Given that King as his own Bat/Cat book coming later this year it’s most likely safe to say that the pairing will survive this pothole in the road to happiness.

At this stage its unfair to continue to compare the “City of Bane” arc and what Tynion is doing with the book. In the space of three issues he’s brought Batman out from the shadow of Tom King and made it entirely his own.

The new sensibility to Bruce, the focus on more Bat-gadgetry and the new status quo in his personal relationships have all ensures this new era stands far apart from what has come before.

Going back to my earlier point, the arc is very much made up of well defined chapters. This chapter focusses on Selina’s strong sense of self preservation and how that leads her to explore who is currently pulling the strings.

The story in this issue is incredibly simple but also equally effective. It’s driven by that overriding sense of impending doom she has at hearing the name The Designer and how it sets her on the path to accepting responsibility for her previous actions even though it could redefine her relationship to Bruce.

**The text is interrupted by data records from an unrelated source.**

(** The two compile-time branches always return the same code, and store
    the same value when it is 0; on overflow the GCC branch stores the wrapped
    result, which the portable one and the comment never do. *)
Theorem builtin_vs_portable a b : is_i64 a -> is_i64 b ->
  forall pf bf exact,
    In (pf, bf, exact)
      [(Portable.sqlite3AddInt64, Builtin.sqlite3AddInt64, a + b);
       (Portable.sqlite3SubInt64, Builtin.sqlite3SubInt64, a - b);
       (Portable.sqlite3MulInt64, Builtin.sqlite3MulInt64, a * b)] ->
    fst (pf a b) = fst (bf a b) /\
    (fst (pf a b) = 0 -> snd (pf a b) = snd (bf a b)) /\
    (fst (pf a b) = 1 -> snd (pf a b) = a /\ snd (bf a b) = i64 exact).
Proof.
  intros Ha Hb pf bf exact Hin. cbn [In] in Hin.
  assert (Hg : forall e, fst (checked a e) = fst (Builtin.overflow_op e) /\
    (fst (checked a e) = 0 -> snd (checked a e) = snd (Builtin.overflow_op e)) /\
    (fst (checked a e) = 1 -> snd (checked a e) = a /\ snd (Builtin.overflow_op e) = i64 e)).
  { intros e. unfold checked, Builtin.overflow_op. rewrite <- i64_fits.
    destruct (Z.eqb_spec (i64 e) e) as [E|E]; cbn; repeat split; try congruence; lia. }
  destruct Hin as [E|[E|[E|[]]]]; injection E as <- <- <-.
  - rewrite add_checked by assumption. apply Hg.
  - rewrite sub_checked by assumption. apply Hg.
  - rewrite mul_checked by assumption. apply Hg.
Qed.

The issue is punctuated by the incredible artwork of Guillem March with Tomeu Morey’s colours. It doesn’t feel too far removed from that previous arc (we won’t mention it again) but shows off a much stronger colour palette befitting of the tonal shift in the story.

The overall product feels more fun but without becoming comedic or less impactful. There’s much less of a heavy weight on the reader in terms of following the story and in its subject matter.


Tynion continues his incredible run on Batman with an issue that brings The Dark Knight out of the shadows of the “City of Bane” era and in to a brighter, more exciting future.


Batman #88 is written by James Tynion IV with pencils and inks by Guillem March and colours by Tomeu Morey. Cover art is by Tony Salvador Daniel, Danny Miki and Morey.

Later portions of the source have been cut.